Return all lines of the data in which the string "EmptyString" occurs.

[EXTRACTED ENTRIES Boundary: Start]

Lemma interned_emitting T name x :
  emits x = true -> interned_field T name x = true ->
  m_string name ∈ T /\ interned T x = true.
Proof.
  unfold interned_field. intros ->. cbn [negb orb].
  intros [H1 H2]%andb_true_iff. by apply bool_decide_eq_true in H1.
Qed.

Lemma reads_int name i : reads_field name (VInt i).
Proof.
  intros r es1 es2 Hr Hnd Hlen Hoth Hwf _ Hi.
  apply (interned_emitting _ _ (VInt i) eq_refl) in Hi as [Hin _].
  apply Forall_app in Hoth as [Hoth _].
  destruct (read_scalar_found numeric_to_int r name es1 es2 Int (le_bytes 4 i) 0 Hr Hoth Hin)
    as [Heq Hload].
  change (read_value name (VInt i) r) with (VInt (read_int name 0 r)).
  unfold read_int. rewrite Heq. unfold read_numeric. rewrite (Hload 4%nat) by done.
  cbn [numeric_to_int]. rewrite firstn_all2 by done.
  by rewrite le_value_le_bytes_4, to_i32_in_range.
Qed.

Lemma reads_uint name u : reads_field name (VUInt u).
Proof.
  intros r es1 es2 Hr Hnd Hlen Hoth Hwf _ Hi.
  apply (interned_emitting _ _ (VUInt u) eq_refl) in Hi as [Hin _].
  apply Forall_app in Hoth as [Hoth _].
  destruct (read_scalar_found numeric_to_uint r name es1 es2 UInt (le_bytes 4 u) 0 Hr Hoth Hin)
    as [Heq Hload].
  change (read_value name (VUInt u) r) with (VUInt (read_uint name 0 r)).
  unfold read_uint. rewrite Heq. unfold read_numeric. rewrite (Hload 4%nat) by done.
  cbn [numeric_to_uint]. rewrite firstn_all2 by done.
  by rewrite le_value_le_bytes_4, in_u32_mod.
Qed.

Lemma reads_float name f : reads_field name (VFloat f).
Proof.
  intros r es1 es2 Hr Hnd Hlen Hoth Hwf _ Hi.
  apply (interned_emitting _ _ (VFloat f) eq_refl) in Hi as [Hin _].
  apply Forall_app in Hoth as [Hoth _].
  destruct (read_scalar_found numeric_to_float r name es1 es2 Float (le_bytes 4 f) 0
              Hr Hoth Hin) as [Heq Hload].
  change (read_value name (VFloat f) r) with (VFloat (read_float name 0 r)).
  unfold read_float. rewrite Heq. unfold read_numeric. rewrite (Hload 4%nat) by done.
  cbn [numeric_to_float]. rewrite firstn_all2 by done.
  by rewrite le_value_le_bytes_4, in_u32_mod.
Qed.

Lemma reads_bool name b : reads_field name (VBool b).
Proof.
  intros r es1 es2 Hr Hnd Hlen Hoth Hwf _ Hi.
  apply (interned_emitting _ _ (VBool b) eq_refl) in Hi as [Hin _].
  apply Forall_app in Hoth as [Hoth _].
  destruct (read_scalar_found numeric_to_bool r name es1 es2 Bool [if b then 1 else 0] false
              Hr Hoth Hin) as [Heq Hload].
  change (read_value name (VBool b) r) with (VBool (read_bool name false r)).
  unfold read_bool. rewrite Heq. unfold read_numeric. rewrite (Hload 1%nat) by done.
  cbn [numeric_to_bool]. by destruct b.
Qed.

End ReadScalars.

Section ReadString.
Context `{NumericCasts}.

(** The element of an emitting field is found under its name. *)
Lemma field_element_name T name t body :
  m_string name ∈ T ->
  ss_eq name (name_in T {| e_type := t; e_name := table_index T (m_string name);
                          e_body := body |}) = true.
Proof. intros Hin. rewrite name_in_table by done. by apply ss_eq_same. Qed.

Lemma table_index_nth T s :
  s ∈ T -> Z.of_nat (length T) <= 8192 ->
  nth (Z.to_nat (le_value (le_bytes 4 (table_index T s)))) T EmptyString = s.
Proof.
  intros Hin Hlen. destruct (table_index_elem _ _ Hin) as [Hl Hr].
  rewrite le_value_le_bytes_4, Z.mod_small by lia. by apply nth_lookup_Some.
Qed.

Lemma reads_string name s : reads_field name (VString s).
Proof.
  intros r es1 es2 Hr Hnd Hlen Hoth Hwf _ Hi.
  apply (interned_emitting _ _ (VString s) eq_refl) in Hi as [Hin Hs].
  cbn [interned] in Hs. apply bool_decide_eq_true in Hs.
  apply Forall_app in Hoth as [Hoth _].
  unfold element_of in Hr. cbn [emits type_of body_of app] in Hr.
  pose proof (field_element_name (r_strings r) name String'
                (le_bytes 4 (table_index (r_strings r) s)) Hin) as Hname.
  change (read_value name (VString s) r) with (VString (read_string name EmptyString r)).
  unfold read_string.
  rewrite (found_element _ _ _ _ _ Hr Hoth Hname), (found_header _ _ _ _ Hr).
  cbn [header_of h_type e_type]. destruct (decide (String' = String')) as [_|]; [|done].
  destruct (found_body _ _ _ _ Hr) as [post Hd]. cbn [e_body] in Hd.
  rewrite (load_body_prefix _ _ _ _ 4 Hd) by done. rewrite firstn_all2 by done.
  by rewrite table_index_nth.
Qed.

End ReadString.

(** ** The reader gives back arrays of scalars *)

Lemma read_array_header_bytes data off t n rest :
  drop off data = array_header_bytes {| a_inner_type := t; a_element_num := n |} ++ rest ->
  0 <= n < 2 ^ 29 ->
  read_array_header data off = {| a_inner_type := t; a_element_num := n |}.
Proof.
  intros Hd Hn. unfold read_array_header.
  rewrite (load_body_prefix _ _ _ _ 4 Hd) by (by rewrite length_array_header_bytes).
  rewrite firstn_all2 by (by rewrite length_array_header_bytes).
  unfold array_header_bytes. cbn [a_inner_type a_element_num].
  rewrite le_value_le_bytes_4. pose proof (type_tag_range t) as Ht.
  rewrite (Z.mod_small n) by lia.
  rewrite (Z.mod_small (type_tag t + 8 * n)) by lia. f_equal.
  - rewrite <- (tag_type_type_tag t) at 2. unfold tag_type.
    replace ((type_tag t + 8 * n) mod 8) with (type_tag t mod 8); [reflexivity|]. lia.
  - lia.
Qed.

Lemma payload_load (data ah payload post : list Z) off k n :
  drop (off + sizeof_ElementHeader) data = (ah ++ payload) ++ post ->
  length ah = sizeof_ArrayHeader -> (k + n <= length payload)%nat ->
  load data (off + sizeof_ElementHeader + sizeof_ArrayHeader + k) n = take n (drop k payload).
Proof.
  intros Hd Hah Hk.
  replace (off + sizeof_ElementHeader + sizeof_ArrayHeader + k)%nat
    with (off + sizeof_ElementHeader + (sizeof_ArrayHeader + k))%nat by lia.
  rewrite (load_in_body _ _ _ _ _ _ Hd) by (rewrite length_app; lia).
  rewrite <- drop_drop, <- Hah, drop_app_length. done.
Qed.

Lemma take_le_bytes_at {X} (f : X -> Z) (l : list X) : forall i x,
  l !! i = Some x ->
  take 4 (drop (4 * i) (flat_map (fun y => le_bytes 4 (f y)) l)) = le_bytes 4 (f x).
Proof.
  induction l as [|y l IH]; intros i x Hl; [done|]. cbn [flat_map].
  destruct i as [|i]; cbn [lookup list_lookup] in Hl.
  - injection Hl as ->. rewrite Nat.mul_0_r, drop_0.
    by rewrite take_app_length' by (by rewrite length_le_bytes).
  - replace (4 * S i)%nat with (4 + 4 * i)%nat by lia.
    rewrite <- drop_drop, drop_app_length' by (by rewrite length_le_bytes). by apply IH.
Qed.

Lemma flat_map_le_bytes_room {X} (f : X -> Z) (l : list X) i x :
  l !! i = Some x -> (4 * i + 4 <= length (flat_map (fun y => le_bytes 4 (f y)) l))%nat.
Proof.
  intros Hl%lookup_lt_Some. rewrite length_flat_map_le_bytes. lia.
Qed.

Lemma fold_set_elements {X} (g : Z -> X) n : forall init,
  length init = n ->
  fold_left (fun aa i => <[Z.to_nat i := g i]> aa) (map Z.of_nat (seq 0 n)) init
  = map g (map Z.of_nat (seq 0 n)).
Proof.
  intros init Hlen.
  enough (forall k, (k <= n)%nat ->
            fold_left (fun aa i => <[Z.to_nat i := g i]> aa) (map Z.of_nat (seq 0 k)) init
            = map g (map Z.of_nat (seq 0 k)) ++ drop k init) as Hk.
  { rewrite (Hk n) by done. rewrite drop_ge by lia. by rewrite app_nil_r. }
  induction k as [|k IH]; intros Hk; [done|].
  rewrite seq_S, !map_app, fold_left_app, IH by lia. cbn [map fold_left Nat.add].
  rewrite Nat2Z.id.
  assert (Hlk : length (map g (map Z.of_nat (seq 0 k))) = k).
  { by rewrite !length_map, length_seq. }
  destruct (lookup_lt_is_Some_2 init k) as [y Hy]; [lia|].
  rewrite (drop_S _ _ _ Hy).
  rewrite <- (Nat.add_0_r k) at 1. rewrite <- Hlk at 1. rewrite insert_app_r.
  cbn [list_insert]. by rewrite <- app_assoc.
Qed.

Lemma resize_nil {X} (d : X) n : resize d n [] = replicate n d.
Proof. unfold resize. destruct n; cbn; by rewrite ?Nat.sub_0_r. Qed.

Lemma take_le_bytes_at_id (l : list Z) i x :
  l !! i = Some x -> take 4 (drop (4 * i) (flat_map (le_bytes 4) l)) = le_bytes 4 x.
Proof. exact (take_le_bytes_at (fun x => x) l i x). Qed.

Lemma flat_map_le_bytes_room_id (l : list Z) i x :
  l !! i = Some x -> (4 * i + 4 <= length (flat_map (le_bytes 4) l))%nat.
Proof. exact (flat_map_le_bytes_room (fun x => x) l i x). Qed.

Section ReadArrays.
Context `{NumericCasts}.

Lemma read_scalar_array (st : SlotType Z) r name es1 es2 (l : list Z) :
  reads r (es1 ++ {| e_type := Array; e_name := table_index (r_strings r) (m_string name);
                     e_body := array_header_bytes
                                 {| a_inner_type := own_type st;
                                    a_element_num := Z.of_nat (length l) |}
                               ++ flat_map (le_bytes 4) l |} :: es2) ->
  Forall (fun e => ss_eq name (name_in (r_strings r) e) = false) es1 ->
  m_string name ∈ r_strings r ->
  count_ok l = true ->
  Forall (fun x => of_bytes st (le_bytes 4 x) = x) l ->
  read_array_element st name (SerializerVector 0) [] r = l.
Proof.
  intros Hr Hoth Hin Hc Hdec.
  pose proof (field_element_name (r_strings r) name Array
                (array_header_bytes {| a_inner_type := own_type st;
                                       a_element_num := Z.of_nat (length l) |}
                 ++ flat_map (le_bytes 4) l) Hin) as Hname.
  unfold read_array_element.
  rewrite (found_element _ _ _ _ _ Hr Hoth Hname), (found_header _ _ _ _ Hr).
  cbn [header_of h_type e_type]. destruct (decide (Array = Array)) as [_|]; [|done].
  destruct (found_body _ _ _ _ Hr) as [post Hd]. cbn [e_body] in Hd.
  apply count_ok_u32 in Hc as [_ Hc].
  unfold read_array.
  rewrite (read_array_header_bytes _ _ (own_type st) (Z.of_nat (length l))
             (flat_map (le_bytes 4) l ++ post)); [|by rewrite Hd, <- app_assoc|lia].
  cbn [a_inner_type a_element_num].
  destruct (decide (own_type st = own_type st)) as [_|]; [|done].
  cbn [supports_get_set_all set_all SerializerVector]. rewrite Nat2Z.id.
  rewrite (map_indices _ (fun x => x) l).
  - rewrite map_id. by rewrite firstn_all.
  - intros i x Hl. rewrite Nat2Z.id.
    rewrite (payload_load _ _ _ _ _ (4 * i) 4 Hd (length_array_header_bytes _)).
    + rewrite (take_le_bytes_at_id l i x Hl).
      rewrite Forall_forall in Hdec. apply Hdec. by eapply list_elem_of_lookup_2.
    + pose proof (flat_map_le_bytes_room_id l i x Hl). lia.
Qed.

[EXTRACTED ENTRIES Boundary: End]

WRITTEN RESPONSE:
  nth (Z.to_nat (le_value (le_bytes 4 (table_index T s)))) T EmptyString = s.
  change (read_value name (VString s) r) with (VString (read_string name EmptyString r)).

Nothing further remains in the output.